Hannah Owczar
Sociology
She/Her
Hi! My name is Hannah Owczar, and my preferred pronouns are she/her. I am a graduate student in the Department of Sociology at the University of Manitoba. I earned a Bachelor of Arts in Human Rights from The University of Winnipeg in 2017 and a diploma in Creative Communications from RRC Polytech in 2019. Alongside my academic training, I work as a Technical Writer with the Manitoba Centre for Health Policy (MCHP), where I support research, communications, and knowledge translation and mobilization activities.
My research interests include income inequality, social welfare policy, and I have been consulted nationally and internationally as an expert on basic income in Canada. Prior to my role at MCHP, I worked with Dr. Evelyn Forget at the University of Manitoba and together we authored Radical Trust: Basic Income for Complicated Lives, published by ARP Books in 2021. The book highlights gaps in Canadian social welfare policy through the voices and lived experiences of people navigating poverty. My current research explores the income support landscape for youth aging out of Child and Family Services care in Manitoba, with a particular focus on the potential of a basic income to better support young adults during this transition.

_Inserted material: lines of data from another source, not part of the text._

(** ** Waiting *)

(** [WaitUntilRetryTime] with the clock at [now]: how long it blocks, and what
    it returns.  [race d] is what the select returns when a timer of [d] is up
    against the context: nil if the timer fires, the context's error otherwise. *)
Definition WaitUntilRetryTime (now : Time) (race : Z → option goerr) (msg : option Message) :
    option Z * option goerr :=
  let due := GetRetryTime msg in
  if IsZero due then (None, None)
  else
    let wait := Sub due now in
    if wait <=? 0 then (None, None) else (Some wait, race wait).

(** ** Lemmas *)

Lemma isRetryHeader_false k : isRetryHeader k = false ↔ k ∉ library_headers.
Proof. unfold isRetryHeader. by rewrite bool_decide_eq_false. Qed.

(** The header keys are pairwise distinct. *)
Lemma NoDup_library_headers : NoDup library_headers.
Proof. by apply (bool_decide_unpack _); vm_compute. Qed.

(** A record the library wrote: the message a consumer of the retry topic
    receives has the headers as a non-nil map. *)
Definition with_headers (m : Message) (h : gmap string string) : Message :=
  {| msg_Topic := msg_Topic m; msg_Partition := msg_Partition m; msg_Offset := msg_Offset m;
     msg_Timestamp := msg_Timestamp m; msg_Key := msg_Key m; msg_Headers := Some h;
     msg_Payload := msg_Payload m |}.

(** Look a library key up in the headers written. *)
Ltac header_lookup :=
  unfold BuildRetryHeaders, BuildDLQHeaders, buildFailureHeaders;
  repeat case_match;
  repeat first [ rewrite lookup_insert_eq | rewrite lookup_insert_ne by done ].
(* ===== verification/Walk.v ===== *)
(** * Walking through a run of the subscriber

    What a property of the trace and the world has to do with each outside call to
    hold throughout a run: the clock, the context, the handlers, the strategy and
    the consumer.  The calls of a handler, of a strategy and of [StoreOffset] are
    looked at together with the event they leave. *)
From S2P Require Import Prelude GoErrors GoTime LogCode Types Buffer ConsumerApi SubscribeOptions Subscriber.

(** An event that is not of such a call. *)
Definition unmarked (e : event) : Prop :=
  match e with
  | EvHandled _ _ | EvBatchHandled _ _ | EvStrategy _ _ _ | EvStore _ _ _ _ => False
  | _ => True
  end.

(** The call of a handler. *)
Definition handler_called {W} (cfg : Config (W:=W)) (m : Message) (w : W) : handler_call * W :=
  match cfg_Handler cfg with
  | Some h => h (Some m) (msg_Payload m) w
  | None => ({| hc_outcome := Panicked nil_dereference; hc_writes := None |}, w)
  end.
Definition batch_called {W} (cfg : Config (W:=W)) (msgs : list Message) (w : W) : batch_call * W :=
  match cfg_BatchHandler cfg with
  | Some h => h (NewBatchFromBuffer msgs) w
  | None => ({| bc_fails := []; bc_writes := []; bc_outcome := Panicked nil_dereference |}, w)
  end.

Section property.
Context {W : Type} (P : list event → W → Prop).

Definition steady (w w' : W) : Prop := ∀ tr, P tr w → P tr w'.

Record driver_steady (driver : Consumer W) : Prop := {
  ds_Connect w : steady w (Connect driver w).2;
  ds_Subscribe w : steady w (SubscribeToTopic driver w).2;
  ds_Poll t w : steady w (Poll driver t w).2;
  ds_Commit w : steady w (CommitStored driver w).2;
  ds_MaybeCommit w : steady w (MaybeCommitStored driver w).2;
  ds_SetOnRevoke w : steady w (SetOnRevoke driver w);
  ds_Close w : steady w (Close driver w).2;
  ds_StoreOffset t p o w tr : P tr w →
    P (tr ++ [EvStore t p o (StoreOffset driver t p o w).1]) (StoreOffset driver t p o w).2;
}.
Record application_steady (env : Env W) (cfg : Config (W:=W)) : Prop := {
  as_emit e tr w : unmarked e → P tr w → P (tr ++ [e]) w;
  as_done w : steady w (ctx_Done env w).2;
  as_now w : steady w (time_Now env w).2;
  as_handler m w tr : P tr w → P (tr ++ [EvHandled m (handler_called cfg m w).1]) (handler_called cfg m w).2;
  as_batch ms w tr : P tr w → P (tr ++ [EvBatchHandled ms (batch_called cfg ms w).1]) (batch_called cfg ms w).2;
  as_strategy s ms f w tr : cfg_ErrorStrategy cfg = Some s → P tr w →
    P (tr ++ [EvStrategy ms f (es_HandleError s ms f w).1]) (es_HandleError s ms f w).2;
  as_init s i c : cfg_ErrorStrategy cfg = Some s → es_Initializable s = Some (i, c) →
    (∀ ic w, steady w (i ic w).2) ∧ (∀ w, steady w (c w).2);
  as_logger s l lg w : cfg_ErrorStrategy cfg = Some s → es_LoggerAware s = Some l → steady w (l lg w);
}.
(** It is enough that the handlers leave the property alone, for one that is not
    about them. *)
Lemma handlers_steady cfg :
  (∀ e tr w, match e with EvStrategy _ _ _ | EvStore _ _ _ _ => False | _ => True end → P tr w → P (tr ++ [e]) w) →
  (∀ h m p w, cfg_Handler cfg = Some h → steady w (h m p w).2) →
  (∀ h b w, cfg_BatchHandler cfg = Some h → steady w (h b w).2) →
  (∀ e tr w, unmarked e → P tr w → P (tr ++ [e]) w) ∧
  (∀ m w tr, P tr w → P (tr ++ [EvHandled m (handler_called cfg m w).1]) (handler_called cfg m w).2) ∧
  (∀ ms w tr, P tr w → P (tr ++ [EvBatchHandled ms (batch_called cfg ms w).1]) (batch_called cfg ms w).2).
Proof.
  intros He Hh Hb. split_and!.
  - intros e tr w Hu. apply He. by destruct e.
  - intros m w tr Htr. apply He; [done|]. unfold handler_called. destruct (cfg_Handler cfg) as [h|] eqn:E; [by apply (Hh h)|done].
  - intros ms w tr Htr. apply He; [done|]. unfold batch_called.
    destruct (cfg_BatchHandler cfg) as [h|] eqn:E; [by apply (Hb h)|done].
Qed.
Definition factory_steady (cfg : Config (W:=W)) : Prop :=
  ∀ n w, cfg_newConsumer cfg = Some n →
    steady w (n (driverConfig cfg) w).2 ∧
    ∀ d, (n (driverConfig cfg) w).1 = inl d → driver_steady d.

(** The computation preserves the property. *)
Definition pres {A} (c : ST (SubState W) A) : Prop :=
  ∀ s, P (st_trace s) (st_world s) → P (st_trace (c s).2) (st_world (c s).2).

Lemma pres_ret {A} (x : A) : pres (mret x).
Proof. by intros s. Qed.
Lemma pres_bind {A B} (c : ST (SubState W) A) (f : A → ST (SubState W) B) :
  pres c → (∀ x, pres (f x)) → pres (c ≫= f).
Proof.
  intros Hc Hf s Hs. unfold mbind, ST_bind. specialize (Hc s Hs). destruct (c s) as [x s']. by apply Hf.
Qed.
Lemma pres_gets {A} (f : SubState W → A) : pres (gets f).
Proof. by intros s. Qed.
Lemma pres_set_state x : pres (set_state x).
Proof. by intros s. Qed.
Lemma pres_set_buf b : pres (set_buf b).
Proof. by intros s. Qed.
Lemma pres_set_hook : pres set_hook.
Proof. by intros s. Qed.
Lemma pres_world {A} (f : W → A * W) : (∀ w, steady w (f w).2) → pres (world f).
Proof.
  intros Hf s Hs. unfold world. specialize (Hf (st_world s) _ Hs). by destruct (f (st_world s)).
Qed.
Lemma pres_bind_world {A B} (f : W → A * W) (k : A → ST (SubState W) B) :
  (∀ w, steady w (f w).2) → (∀ x w, (f w).1 = x → pres (k x)) → pres (world f ≫= k).
Proof.
  intros Hf Hk s Hs. pose proof (pres_world f Hf s Hs) as Hw. unfold mbind, ST_bind, world in *.
  specialize (Hk (f (st_world s)).1 (st_world s) eq_refl). destruct (f (st_world s)) as [a w].
  by apply Hk.
Qed.
(** A call, with the event it leaves. *)
Lemma pres_call {A B} (f : W → A * W) (ev : A → event) (k : A → ST (SubState W) B) :
  (∀ w tr, P tr w → P (tr ++ [ev (f w).1]) (f w).2) → (∀ x, pres (k x)) →
  pres (x ← world f; emit (ev x) ;; k x).
Proof.
  intros Hf Hk s Hs. specialize (Hf _ _ Hs). unfold mbind, ST_bind, world, emit, modify.
  destruct (f (st_world s)) as [x w]. by apply Hk.
Qed.
Lemma pres_emitted {B} e (k : ST (SubState W) B) :
  (∀ w tr, P tr w → P (tr ++ [e]) w) → pres k → pres (emit e ;; k).
Proof. intros He Hk s Hs. by apply Hk, He. Qed.
End property.

Create HintDb walk discriminated.
#[export] Hint Resolve pres_ret pres_gets pres_set_state pres_set_buf pres_set_hook : walk.
#[export] Hint Extern 1 (unmarked _) => exact I : walk.
(** Walk through a computation, splitting its branches. *)
Ltac walk_step :=
  repeat (simpl; intros; first
    [ assumption
    | solve [auto with walk]
    | apply pres_bind
    | match goal with |- pres _ (match ?x with _ => _ end) => destruct x eqn:? end
    | apply pres_world ]).

Section run.
Context {W : Type} `{GoRange} (P : list event → W → Prop).
Context (env : Env W) (cfg : Config (W:=W)) (Happ : application_steady P env cfg).

Lemma pres_emit e : unmarked e → pres P (emit e).
Proof. intros He s Hs. by apply (as_emit _ _ _ Happ). Qed.
Lemma pres_log l c : pres P (log l c).
Proof. by apply pres_emit. Qed.
Hint Resolve pres_emit pres_log : walk.
Lemma pres_recover o : pres P (recover_ o).
Proof. unfold recover_. walk_step. Qed.
Hint Resolve pres_recover : walk.

Section driver.
Context (strategy : ErrorStrategy W) (Hst : cfg_ErrorStrategy cfg = Some strategy).
Context (driver : Consumer W) (Hdriver : driver_steady P driver).

Lemma pres_HandleError msgs f : pres P (HandleError_ strategy msgs f).
Proof.
  unfold HandleError_. apply pres_bind; [unfold withReason; walk_step|]. intros f'.
  apply (pres_call P _ (EvStrategy msgs f')); [|walk_step]. intros w tr. by apply (as_strategy _ _ _ Happ).
Qed.
Lemma pres_storeOffset t p o : pres P (storeOffset driver t p o).
Proof.
  apply (pres_call P _ (EvStore t p o)); [|walk_step]. intros w tr. by apply (ds_StoreOffset _ _ Hdriver).
Qed.
Hint Resolve pres_HandleError pres_storeOffset : walk.
Lemma pres_maybeCommit : pres P (maybeCommit driver).
Proof. unfold maybeCommit. walk_step. by apply (ds_MaybeCommit _ _ Hdriver). Qed.
Hint Resolve pres_maybeCommit : walk.
Lemma pres_run_hook n : pres P (run_hook n).
Proof. induction n; simpl; unfold revoke_hook; walk_step. Qed.
Hint Resolve pres_run_hook : walk.
Lemma pres_poll : pres P (poll cfg driver).
Proof. unfold poll. walk_step. by apply (ds_Poll _ _ Hdriver). Qed.
Lemma pres_dispatchMessage msg : pres P (dispatchMessage cfg msg).
Proof.
  unfold dispatchMessage. pose proof (as_handler _ _ _ Happ msg) as Hh. unfold handler_called in Hh.
  destruct (cfg_Handler cfg) as [h|].
  - apply (pres_call P _ (EvHandled msg)); [intros w tr; by apply Hh|walk_step].
  - match goal with |- pres P (mret ?c ≫= ?f) => change (pres P (f c)) end.
    apply pres_emitted; [intros w tr; by apply Hh|walk_step].
Qed.
Lemma pres_invokeBatchHandler msgs : pres P (invokeBatchHandler cfg msgs (NewBatchFromBuffer msgs)).
Proof.
  unfold invokeBatchHandler. pose proof (as_batch _ _ _ Happ msgs) as Hh. unfold batch_called in Hh.
  destruct (cfg_BatchHandler cfg) as [h|].
  - apply (pres_call P _ (EvBatchHandled msgs)); [intros w tr; by apply Hh|walk_step].
  - match goal with |- pres P (mret ?c ≫= ?f) => change (pres P (f c)) end.
    apply pres_emitted; [intros w tr; by apply Hh|walk_step].
Qed.
Hint Resolve pres_dispatchMessage pres_invokeBatchHandler : walk.
Lemma pres_single_message msg : pres P (single_message cfg strategy driver msg).
Proof.
  unfold single_message, finish_message. walk_step.
Qed.
Lemma pres_route_items its : pres P (route_items strategy its).
Proof. induction its; walk_step. Qed.
Lemma pres_store_all tps : ∀ fatal, pres P (store_all driver tps fatal).
Proof. induction tps as [|[[t p] o] tps IH]; walk_step. Qed.
Hint Resolve pres_poll pres_single_message pres_route_items pres_store_all : walk.
Lemma pres_dispatchBatch msgs : pres P (dispatchBatch cfg strategy driver msgs).
Proof.
  unfold dispatchBatch, routeBatchFailures, storeHighestOffsetPerPartition. walk_step.
Qed.
Hint Resolve pres_dispatchBatch : walk.
Lemma pres_batch_body msg : pres P (batch_body env cfg strategy driver msg).
Proof. unfold batch_body, buf_Add, buf_TimedOut. walk_step; by apply (as_now _ _ _ Happ). Qed.
Hint Resolve pres_batch_body : walk.
Lemma pres_loop body fuel : (∀ msg, pres P (body msg)) →
  pres P (loop (iteration env cfg driver body) fuel).
Proof.
  intros Hb. induction fuel as [|fuel IH]; walk_step. unfold iteration. walk_step.
  by apply (as_done _ _ _ Happ).
Qed.
Lemma pres_run fuel : pres P (run env cfg strategy driver fuel).
Proof.
  unfold run, connect, register_hook, subscribe_, close_driver, runBatchLoop, runSingleLoop,
    batch_step, single_step. walk_step.
  all: try (apply pres_loop; walk_step).
  all: first [by apply (ds_Connect _ _ Hdriver) | by apply (ds_SetOnRevoke _ _ Hdriver)
             | by apply (ds_Subscribe _ _ Hdriver) | by apply (ds_Close _ _ Hdriver)
             | by apply (ds_Commit _ _ Hdriver)].
Qed.
End driver.

Lemma pres_close_strategy strategy : cfg_ErrorStrategy cfg = Some strategy →
  pres P (close_strategy strategy).
Proof.
  intros Hst. unfold close_strategy. destruct (es_Initializable strategy) as [[i c]|] eqn:E; walk_step.
  by apply (as_init _ _ _ Happ _ _ _ Hst E).
Qed.

Lemma pres_Start fuel : factory_steady P cfg → pres P (Start env cfg fuel).
Proof.
  intros Hfac.
  unfold Start, start_claimed, init_strategy, set_logger.
  destruct (cfg_ErrorStrategy cfg) as [strategy|] eqn:Hst; [|walk_step].
  destruct (cfg_newConsumer cfg) as [n|] eqn:Hn; [|walk_step].
  pose proof (pres_close_strategy strategy Hst) as Hclose.
  apply pres_bind; [walk_step|]. intros state. destruct (negb _); [walk_step|].
  apply pres_bind; [walk_step|]. intros _. apply pres_bind; [|walk_step].
  apply pres_bind; [walk_step|]. intros _. apply pres_bind.
  { destruct (es_Initializable strategy) as [[i c]|] eqn:E; walk_step.
    by apply (as_init _ _ _ Happ _ _ _ Hst E). }
  intros err. destruct err; [walk_step|]. apply pres_bind.
  { walk_step. intros w0. by eapply (as_logger _ _ _ Happ). }
  intros _. apply pres_bind_world; [intros w; by apply (Hfac n w Hn)|].
  intros [driver|e] w Hd; [|walk_step].
  pose proof (proj2 (Hfac n w Hn) driver Hd) as Hlaws.
  pose proof (pres_run strategy Hst driver Hlaws fuel) as Hrun. walk_step.
Qed.
End run.

(** ** The handlers' calls

    A call in the trace is a call of the handler configured, with the message or the
    batch the event names. *)
Definition from_handler {W} (cfg : Config (W:=W)) (e : event) : Prop :=
  match e with
  | EvHandled m call => ∃ w, call = (handler_called cfg m w).1
  | EvBatchHandled ms call => ∃ w, call = (batch_called cfg ms w).1
  | _ => True
  end.
Lemma Start_from_handlers {W} `{GoRange} (env : Env W) cfg fuel w :
  Forall (from_handler cfg) (st_trace (Start env cfg fuel (created w)).2).
Proof.
  set (P := λ (tr : list event) (_ : W), Forall (from_handler cfg) tr).
  assert (∀ w w', steady P w w') as Hs by (by intros ? ? tr).
  assert (∀ e tr w, from_handler cfg e → P tr w → P (tr ++ [e]) w) as He.
  { intros e tr w' He Htr. apply Forall_app. split; [done|by apply Forall_singleton]. }
  apply (pres_Start P); [| |by apply Forall_nil].
  - constructor; try (intros; apply Hs).
    + intros e tr w' Hu. apply He. by destruct e.
    + intros m w' tr. apply He. by exists w'.
    + intros ms w' tr. apply He. by exists w'.
    + intros s ms f w' tr _. by apply He.
    + intros s i c _ _. split; intros; apply Hs.
  - intros n w' _. split; [apply Hs|]. intros d _. constructor; try (intros; apply Hs).
    intros t p o w0 tr. by apply He.
Qed.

Beyond academia and professional work, I have been active in community organizing for more than a decade. I currently sit on the Steering Committee of Make Poverty History Manitoba and am a member of the Basic Income Youth Collective, a pan-Canadian group advocating for economic justice. I am drawn to SPECTRUM’s emphasis on community collaboration, relationship-building, and centring lived and living experience, and I am keen to continue building skills in cross-sectoral research that uses evidence to drive meaningful and just policy change.